The very first measure that the Narendra Modi dispensation had taken on the environmental front was to rename the ministry itself – by adding two words: climate change, and eventually misleading everyone. But alas, if only words could speak louder than action.

The action came, but not as one that was either proactive or pragmatic. The first was in the form of a controversial report drawn up by the Intelligence Bureau. The loophole-filled report, that had virtually dubbed individuals and organisations as enemies of the State simply because they talked about or fought for human and environmental rights, made it amply clear that anyone who questioned the agenda of the government would be questioning development per se. The IB report that was submitted to the Centre in June 2014 had accused activists of “stalling development projects” by protesting against power projects, mining and genetically modified food. The atmosphere of hostility and vindictiveness was conjured up from day one.

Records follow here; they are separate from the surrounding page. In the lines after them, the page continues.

(** * Feature calculator of the EV prediction app

    A shallow embedding of [src/frontend/src/hooks/useFeatureCalculator.js]:
    the [DataBuffer] class, [getElevation], [ema] and [calculateFeatures].

    JavaScript numbers are abstracted by the class [JSNum], which lists the
    operations the hook uses.  The class has two instances: IEEE-754 binary64
    (Rocq's primitive floats, the semantics of a JS number) and the real
    numbers R (exact arithmetic, the reading of the formulas in the spec).
    The hook is written once over [JSNum] and then used at both types. *)

From Stdlib Require Import ZArith List Bool Reals Lra Psatz.
From Stdlib Require Uint63 Floats Strings.String.
Import ListNotations.

(** ** JavaScript numbers *)

Class JSNum (N : Type) := {
  jadd : N -> N -> N;            (* a + b *)
  jsub : N -> N -> N;            (* a - b *)
  jmul : N -> N -> N;            (* a * b *)
  jdiv : N -> N -> N;            (* a / b *)
  jabs : N -> N;                 (* Math.abs *)
  jsqrt : N -> N;                (* Math.sqrt *)
  jpow : N -> nat -> N;          (* a ** k, for the integer literals k = 2, 3 *)
  jmax : N -> N -> N;            (* Math.max(a, b) *)
  jmin : N -> N -> N;            (* Math.min(a, b) *)
  jlt : N -> N -> bool;          (* a < b *)
  jeq : N -> N -> bool;          (* a === b *)
  jisNaN : N -> bool;            (* isNaN(a) *)
  jlit : Z -> positive -> N      (* the numeric literal n / d, e.g. 3.6 *)
}.

Declare Scope js_scope.
Delimit Scope js_scope with js.
Infix "+" := jadd : js_scope.
Infix "-" := jsub : js_scope.
Infix "*" := jmul : js_scope.
Infix "/" := jdiv : js_scope.
Infix "<?" := jlt (at level 70) : js_scope.
Infix "===" := jeq (at level 70) : js_scope.
Infix "**" := jpow (at level 30, right associativity) : js_scope.
Lemma via_type_step_spec (best best' : option via_best) (vtype : string) (weight : Z) :
  step best (vtype, weight) = Ok best' ->
  (forall b, best = Some b -> exists b', best' = Some b' /\ best_num b <= best_num b') /\
  (forall dim o, acc vtype dim o ->
     exists b', best' = Some b' /\ weighted_count weight o <= best_num b') /\
  (best' = best \/
   exists dim o, acc vtype dim o /\ best' = Some (make_best weight vtype dim o)).
Proof.
  unfold step, acc, via_type_step, accepted. intros H.
  destruct (lookup_drc _ _ _ _ _ _ _) as [[[bi ti]|]|] eqn:El; simpl in H;
    try discriminate.
  - destruct (find_opt _ _ _ _ _ _ _) as [[o|]|] eqn:Ef; simpl in H;
      try discriminate.
    + apply update_best_spec in H.
      destruct H as [[b' (-> & Hge & Hold)] Hor]. repeat split.
      * intros b Hb. exists b'. split; [reflexivity|auto].
      * intros dim o' (bi' & ti' & Hl & Hd & Hf).
        inversion Hl; subst. rewrite Ef in Hf. inversion Hf; subst.
        exists b'. split; [reflexivity|exact Hge].
      * destruct Hor as [Hor|Hor]; [now left|]. right.
        exists (drc_dim bi), o. split; [|exact Hor].
        exists bi, ti. auto.
    + inversion H; subst. repeat split.
      * intros b ->. exists b. split; [reflexivity|lia].
      * intros dim o' (bi' & ti' & Hl & Hd & Hf).
        inversion Hl; subst. rewrite Ef in Hf. discriminate.
      * now left.
  - inversion H; subst. repeat split.
    + intros b ->. exists b. split; [reflexivity|lia].
    + intros dim o' (bi' & ti' & Hl & Hd & Hf). discriminate.
    + now left.
Qed.

Lemma for_each_step_spec (types : list (string * Z)) :
  forall best r,
    for_each step types best = Ok r ->
    (forall b, best = Some b -> exists b', r = Some b' /\ best_num b <= best_num b') /\
    (forall vtype weight dim o, In (vtype, weight) types -> acc vtype dim o ->
       exists b', r = Some b' /\ weighted_count weight o <= best_num b') /\
    (r = best \/
     exists vtype weight dim o, In (vtype, weight) types /\ acc vtype dim o /\
       r = Some (make_best weight vtype dim o)).
Proof.
  induction types as [|[vtype weight] tl IH]; intros best r H.
  - inversion H; subst. repeat split.
    + intros b ->. exists b. split; [reflexivity|lia].
    + intros ? ? ? ? [].
    + now left.
  - change (bind (step best (vtype, weight)) (for_each step tl) = Ok r) in H.
    destruct (step best (vtype, weight)) as [best1|] eqn:Es; simpl in H;
      [|discriminate].
    apply via_type_step_spec in Es. destruct Es as (Hkeep & Hacc & Hor).
    apply IH in H. destruct H as (Hkeep' & Hacc' & Hor'). repeat split.
    + intros b Hb. destruct (Hkeep b Hb) as [b1 [-> Hle1]].
      destruct (Hkeep' b1 eq_refl) as [b2 [-> Hle2]].
      exists b2. split; [reflexivity|lia].
    + intros vt wt dim o [Heq|Hin] Ha.
      * inversion Heq; subst. destruct (Hacc dim o Ha) as [b1 [-> Hle1]].
        destruct (Hkeep' b1 eq_refl) as [b2 [-> Hle2]].
        exists b2. split; [reflexivity|lia].
      * eauto.
    + destruct Hor' as [->|(vt & wt & dim & o & Hin & Ha & ->)].
      * destruct Hor as [->|(dim & o & Ha & ->)]; [now left|].
        right. exists vtype, weight, dim, o. simpl. auto.
      * right. exists vt, wt, dim, o. simpl. auto.
Qed.

End TypeLoop.








(* ------------------------------------------------------------------ *)
(** * The EM test of [design_resistor] (C6) *)

Lemma ltb_infinity_l (x : float) : (infinity <? x)%float = false.
Proof.
  rewrite ltb_spec.
  change (Prim2SF infinity) with (S754_infinity false).
  unfold SFltb, SFcompare.
  destruct (Prim2SF x) as [s|s| |s m e]; try reflexivity.
  destruct s; reflexivity.
Qed.

Lemma em_exceeded_iff (limit spec_par : float) :
  em_exceeded limit spec_par = true <->
  (0 <? limit)%float = true /\ (limit <? spec_par)%float = true.
Proof. unfold em_exceeded. apply andb_true_iff. Qed.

The second action indicating which way the agenda of the government was headed came when the high-level committee headed by former Cabinet Secretary TSR Subramanian was constituted. It was tasked with reviewing laws related to environment and forest protection; but its recommendations subsequent that were leaked to the Press, were a foregone conclusion.

The committee called for an exhaustive restructuring of a number of critical laws, special fast-track mechanism for power and mining projects, self-certification of compliance by industry (instead of clearances), and diluting the powers of the National Green Tribunal (NGT). It also sought an amendment to the Forest Rights Act so that all linear projects, i.e. roads, pipelines and power lines, etc, can be cleared. The Subramanian Committee had certainly exceeded its brief: it had not been asked to review the Forest Rights Act or the National Green Tribunal Act.

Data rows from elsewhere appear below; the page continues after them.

(** * moviepy/tools.py: a shallow embedding and its verified properties

    The module offers three utilities: [subprocess_call] (run an external
    command and raise on a nonzero exit code), [cvsecs] (convert a time given
    as a number, a tuple or a timecode string into seconds) and the registry
    [extensions_dict] with its lookup [find_extension].

    Python values are modelled as the code uses them:
    - [int] is an unbounded integer ([Z]);
    - [float] is an IEEE 754 binary64 number ([spec_float] with precision 53
      and maximal exponent 1024, rounding to nearest even);
    - [str] is a list of characters; the characters are the code points below
      256, on which the class [\d] of [re] is exactly ['0'..'9'];
    - [int(s)] refuses a run of more than 4300 digits, the default limit of
      the interpreter;
    - [bytes] is a list of [Byte.byte];
    - an exception that leaves a function is an outcome [Raise e]. *)

From Stdlib Require Import ZArith List Ascii String Bool Lia Permutation.
From Stdlib Require Import Strings.Byte Floats.
Import ListNotations.

Set Warnings "-inexact-float".
Local Open Scope Z_scope.

(** ** Outcomes: a value or a raised exception *)

(** Text decoded from bytes: a sequence of Unicode code points. *)
Definition text := list N.

Inductive exn : Type :=
| IndexError
| ValueError
| OverflowError
| ZeroDivisionError
| UnboundLocalError
| UnicodeDecodeError
| IOError (msg : text).

Inductive result (A : Type) : Type :=
| Ok (a : A)
| Raise (e : exn).
Arguments Ok {A} a.
Arguments Raise {A} e.

Definition bind {A B : Type} (r : result A) (k : A -> result B) : result B :=
  match r with
  | Ok a => k a
  | Raise e => Raise e
  end.

Notation "x <- r ;; k" := (bind r (fun x => k))
  (at level 61, r at next level, right associativity).

Fixpoint map_result {A B : Type} (f : A -> result B) (l : list A)
  : result (list B) :=
  match l with
  | [] => Ok []
  | a :: l' => b <- f a ;; bs <- map_result f l' ;; Ok (b :: bs)
  end.

(** [l[i]] for a non-negative index: out of range is an [IndexError]. *)
Definition index {A : Type} (l : list A) (i : nat) : result A :=
  match nth_error l i with
  | Some a => Ok a
  | None => Raise IndexError
  end.

(** ** Python numbers *)

Definition float64 : Set := spec_float.

Definition fadd : float64 -> float64 -> float64 := SFadd prec emax.
Definition fmul : float64 -> float64 -> float64 := SFmul prec emax.
Definition fdiv : float64 -> float64 -> float64 := SFdiv prec emax.

(** The binary64 number nearest to an integer (ties to even); an integer
    beyond the range rounds to an infinity. *)
Definition round_int (z : Z) : float64 := binary_normalize prec emax z 0 false.

(** A float literal of the documentation, as binary64. *)
Definition lit (x : PrimFloat.float) : float64 := Prim2SF x.

Inductive num : Type :=
| PyInt (z : Z)
| PyFloat (f : float64).

(** Conversion of an [int] operand in mixed arithmetic
    ("int too large to convert to float"). *)
Definition int_to_float (z : Z) : result float64 :=
  match round_int z with
  | S754_infinity _ => Raise OverflowError
  | f => Ok f
  end.

Definition as_float (a : num) : result float64 :=
  match a with
  | PyInt z => int_to_float z
  | PyFloat f => Ok f
  end.

(** [a * b] *)
Definition py_mul (a b : num) : result num :=
  match a, b with
  | PyInt x, PyInt y => Ok (PyInt (x * y))
  | _, _ => x <- as_float a ;; y <- as_float b ;; Ok (PyFloat (fmul x y))
  end.

(** [a + b] *)
Definition py_add (a b : num) : result num :=
  match a, b with
  | PyInt x, PyInt y => Ok (PyInt (x + y))
  | _, _ => x <- as_float a ;; y <- as_float b ;; Ok (PyFloat (fadd x y))
  end.

Definition is_zero (f : float64) : bool :=
  match f with
  | S754_zero _ => true
  | _ => false
  end.

(** [x / b] for a float [x]: the divisor is converted to a float; a zero
    divisor is a [ZeroDivisionError]. *)
Definition float_truediv (x : float64) (b : num) : result num :=
  y <- as_float b ;;
  if is_zero y then Raise ZeroDivisionError else Ok (PyFloat (fdiv x y)).

(** [a >= 0] *)
Definition ge_zero (a : num) : bool :=
  match a with
  | PyInt z => 0 <=? z
  | PyFloat f => SFleb (S754_zero false) f
  end.

(** ** Strings *)

Definition str (s : string) : list ascii := list_ascii_of_string s.

Definition is_digit (c : ascii) : bool :=
  let n := nat_of_ascii c in (48 <=? n)%nat && (n <=? 57)%nat.

Definition digit_value (c : ascii) : Z := Z.of_nat (nat_of_ascii c) - 48.

Fixpoint decimal_value (acc : Z) (s : list ascii) : Z :=
  match s with
  | [] => acc
  | c :: s' => decimal_value (10 * acc + digit_value c) s'
  end.

Definition all_digits (s : list ascii) : bool :=
  match s with
  | [] => false
  | _ => forallb is_digit s
  end.

(** The longest run of digits that [int] converts
    ([sys.get_int_max_str_digits()], 4300 by default); leading zeros count. *)
Definition int_max_str_digits : nat := 4300.

(** [int(s)] on a run of decimal digits, which is all the matcher hands to
    it: the value, or a [ValueError] when the run has more digits than
    [int] converts; anything else is reported as a [ValueError] too. *)
Definition py_int (s : list ascii) : result Z :=
  if all_digits s then
    if (List.length s <=? int_max_str_digits)%nat then Ok (decimal_value 0 s)
    else Raise ValueError
  else Raise ValueError.

(** [float(s)] on a run of decimal digits: the nearest binary64 number, an
    infinity when the digits exceed the range (no exception). *)
Definition py_float (s : list ascii) : result float64 :=
  if all_digits s then Ok (round_int (decimal_value 0 s)) else Raise ValueError.

(** [c in s] *)
Definition contains (c : ascii) (s : list ascii) : bool :=
  existsb (Ascii.eqb c) s.

(** ** The fragment of [re] that the timecode pattern uses

    A pattern is a sequence of items: a character class matching one
    character, or a capturing group [(c+)] of one or more characters of a
    class, greedy and backtracking as in [re]. *)

Inductive re_item : Type :=
| Chr (c : ascii -> bool)
| GroupPlus (c : ascii -> bool).

Definition pattern := list re_item.

(** A greedy group [(c+)] followed by the rest of the pattern [k]: it takes
    as many characters of the class as it can and gives them back one by one
    until the rest of the pattern matches. *)
Fixpoint group_plus {R : Type} (c : ascii -> bool)
    (k : list ascii -> option R) (s : list ascii) : option (list ascii * R) :=
  match s with
  | [] => None
  | a :: s' =>
      if c a then
        match group_plus c k s' with
        | Some (g, r) => Some (a :: g, r)
        | None =>
            match k s' with
            | Some r => Some ([a], r)
            | None => None
            end
        end
      else None
  end.

(** [match_here p s]: the match of [p] at the start of [s] that [re]
    finds, as the captured groups and the text left after the match. *)
Fixpoint match_here (p : pattern) (s : list ascii)
  : option (list (list ascii) * list ascii) :=
  match p with
  | [] => Some ([], s)
  | Chr c :: p' =>
      match s with
      | a :: s' => if c a then match_here p' s' else None
      | [] => None
      end
  | GroupPlus c :: p' =>
      match group_plus c (match_here p') s with
      | Some (g, (gs, rest)) => Some (g :: gs, rest)
      | None => None
      end
  end.

(** [re.findall(p, s)]: the groups of every match, scanning left to right;
    after a match the scan resumes where the match ended (one character
    further after an empty match). [skip] counts the characters of the last
    match that are still to be passed. *)
Fixpoint findall_from (p : pattern) (skip : nat) (s : list ascii) {struct s}
  : list (list (list ascii)) :=
  match skip with
  | S k =>
      match s with
      | [] => []
      | _ :: s' => findall_from p k s'
      end
  | O =>
      match match_here p s with
      | Some (gs, rest) =>
          gs :: match s with
                | [] => []
                | _ :: s' =>
                    findall_from p (Nat.pred (List.length s - List.length rest)) s'
                end
      | None =>
          match s with
          | [] => []
          | _ :: s' => findall_from p 0 s'
          end
      end
  end.

Definition findall (p : pattern) (s : list ascii) : list (list (list ascii)) :=
  findall_from p 0 s.

(** ** cvsecs *)

Definition is_colon (c : ascii) : bool := Ascii.eqb c ":".

(** The class [[,|.]] of the pattern: a comma, a vertical bar or a dot. *)
Definition is_sep (c : ascii) : bool :=
  Ascii.eqb c "," || Ascii.eqb c "|" || Ascii.eqb c ".".

(** [expr = r"(\d+):(\d+):(\d+)[,|.](\d+)"] *)
Definition expr : pattern :=
  [GroupPlus is_digit; Chr is_colon; GroupPlus is_digit; Chr is_colon;
   GroupPlus is_digit; Chr is_sep; GroupPlus is_digit].

(** The values [cvsecs] is called with. The components of a tuple are
    numbers, as in the documented formats [(min, sec)] and [(hr, min, sec)]. *)
Inductive pyval : Type :=
| PyStr (s : list ascii)
| PyTuple (items : list num)
| PyNum (n : num)
| PyBytes (b : list byte)
| PyNone.

Definition is_string (obj : pyval) : bool :=
  match obj with
  | PyStr _ => true
  | _ => false
  end.

(** The first step of the string branch: ['.0'] is appended when the text
    has neither a comma nor a dot. *)
Definition add_fraction (time : list ascii) : list ascii :=
  if negb (contains "," time) && negb (contains "." time)
  then time ++ str ".0" else time.

(** The branch [if is_string(time)]. The three integer fields are summed
    as exact integers; the fraction is a float divided by the integer
    [10**len(finds[3])], and the final sum is an integer plus a float. *)
Definition cvsecs_str (time : list ascii) : result num :=
  let time := add_fraction time in
  finds <- index (findall expr time) 0 ;;
  nums <- map_result py_float finds ;;
  f0 <- index finds 0 ;; h <- py_int f0 ;;
  f1 <- index finds 1 ;; m <- py_int f1 ;;
  f2 <- index finds 2 ;; s <- py_int f2 ;;
  n3 <- index nums 3 ;;
  f3 <- index finds 3 ;;
  frac <- float_truediv n3 (PyInt (10 ^ Z.of_nat (List.length f3))) ;;
  py_add (PyInt (3600 * h + 60 * m + s)) frac.

(** The branch [elif isinstance(time, tuple)]: with a length other than 2
    or 3 the names [hr], [mn], [sec] are never bound. *)
Definition cvsecs_tuple (time : list num) : result num :=
  match time with
  | [hr; mn; sec] =>
      a <- py_mul (PyInt 3600) hr ;;
      b <- py_mul (PyInt 60) mn ;;
      c <- py_add a b ;;
      py_add c sec
  | [t0; t1] =>
      a <- py_mul (PyInt 3600) (PyInt 0) ;;
      b <- py_mul (PyInt 60) t0 ;;
      c <- py_add a b ;;
      py_add c t1
  | _ => Raise UnboundLocalError
  end.

Definition cvsecs (time : pyval) : result pyval :=
  if is_string time then
    match time with
    | PyStr s => v <- cvsecs_str s ;; Ok (PyNum v)
    | _ => Ok time
    end
  else
    match time with
    | PyTuple items => v <- cvsecs_tuple items ;; Ok (PyNum v)
    | _ => Ok time
    end.

(** ** find_extension and the registry

    A Python dictionary iterates over its items in some order; the registry
    is kept as the list of its items in insertion order, and the lookup is
    written over an arbitrary item order so that statements can range over
    the orders an interpreter may choose. *)

Inductive media : Type := video | audio | image.

(** An entry of the registry: the key ['type'] is always there, the key
    ['codec'] only for some extensions. *)
Record infos : Type := { type : media; codec : option (list string) }.

Definition extensions_dict : list (string * infos) :=
  app
   ([ ("mp4",  {| type := video; codec := Some ["libx264"; "libmpeg4"] |});
     ("ogv",  {| type := video; codec := Some ["libtheora"] |});
     ("webm", {| type := video; codec := Some ["libvpx"] |});
     ("avi",  {| type := video; codec := None |});
     ("mov",  {| type := video; codec := None |});
     ("ogg",  {| type := audio; codec := Some ["libvorbis"] |});
     ("mp3",  {| type := audio; codec := Some ["libmp3lame"] |});
     ("wav",  {| type := audio; codec := Some ["pcm_s16le"; "pcm_s32le"] |});
     ("m4a",  {| type := audio; codec := Some ["libfdk_aac"] |}) ])%string
   (map (fun ext => (ext, {| type := image; codec := None |}))
        ["jpg"; "jpeg"; "png"; "bmp"; "tiff"]%string).

(** [('codec' in infos) and codec in infos['codec']] *)
Definition has_codec (c : string) (i : infos) : bool :=
  match codec i with
  | Some l => existsb (String.eqb c) l
  | None => false
  end.

Fixpoint find_extension_in (items : list (string * infos)) (c : string)
  : result string :=
  match items with
  | [] => Raise ValueError
  | (ext, i) :: items' =>
      if has_codec c i then Ok ext else find_extension_in items' c
  end.

Definition find_extension (c : string) : result string :=
  find_extension_in extensions_dict c.

(** ** subprocess_call

    The console is the sequence of texts written to [sys.stdout]. The
    operating system is a [host]: its name and what a launched command does,
    given as the state of the child once [communicate] has returned. The
    model covers the calls in which the command is launched and the console
    accepts what is written; a [Popen] or a [sys.stdout.write] that raises
    on its own account is not described. *)

Definition console := list string.

Definition sys_write_flush (s : string) (out : console) : console :=
  out ++ [s].

Definition verbose_print (verbose : bool) (s : string) (out : console)
  : console :=
  if verbose then sys_write_flush s out else out.

Inductive stream : Type := DEVNULL | PIPE.

Record popen_params : Type :=
  { stdout : stream; stderr : stream; stdin : stream;
    creationflags : option Z }.

Record completed : Type := { returncode : Z; err : list byte }.

Record host : Type :=
  { os_name : string;
    popen : list string -> popen_params -> completed }.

The government’s intention, going by the panel’s recommendations, all along had been to downgrade the ministry into a mere clearing house, instead of ensuring that the environment is protected (which is specifically the mandate of MoEFCC) by adhering to the laws of the land. The legerdemain in this case was necessary to change the question simply to fit the answer.

The hounding of environmental NGO Greenpeace needs to be seen in this light. The first thing that the Ministry of Home Affairs did after the IB report had been submitted was to lock Greenpeace’s funds. Greenpeace moved court, and the Delhi High Court’s order to this effect finally came in January this year. The court directed the government to “unblock” foreign contributions to the tune of Rs 1.87 crore received by Greenpeace from its Amsterdam headquarters, saying the ministry showed “no material to restrict access” to the foreign fund.

This was not only about Greenpeace winning a case; it was equally about what the court had remarked – that all NGOs were entitled to have their viewpoints and merely because their views are not in consonance with that of the government’s, it does not mean they were acting against national interest. It was a resounding slap on the face of the authorities.

Another slap was to follow in February. Priya Pillai, a campaigner with the group who was on her way to London to make a presentation before British MPs on alleged human rights violations at Mahan in Madhya Pradesh, had been off-loaded from her flight at Delhi airport. The Delhi High Court last month described the government’s action as “inappropriate” and observed that there could be differences of opinion but it did not mean that a person’s movement could be curtailed. And it added that a different point of view does not tantamount to being anti-national. Jingoism didn’t quite work in court.

Jaitley’s environmentally-callous stand therefore did not come as a bolt from the blue – it was only a Budgetary way of confirming one’s suspicions. This government, suffering from as much manic obsession with “growth” as the earlier Congress-led UPA regime had, sees anything and anyone environmental as a nefarious enemy. Like Gollum in The Lord of The Rings, the government is consumed by hatred (of environmentalists) so much that it cannot see reason even when reason stares it in the face – it does not realise that there is no Planet B.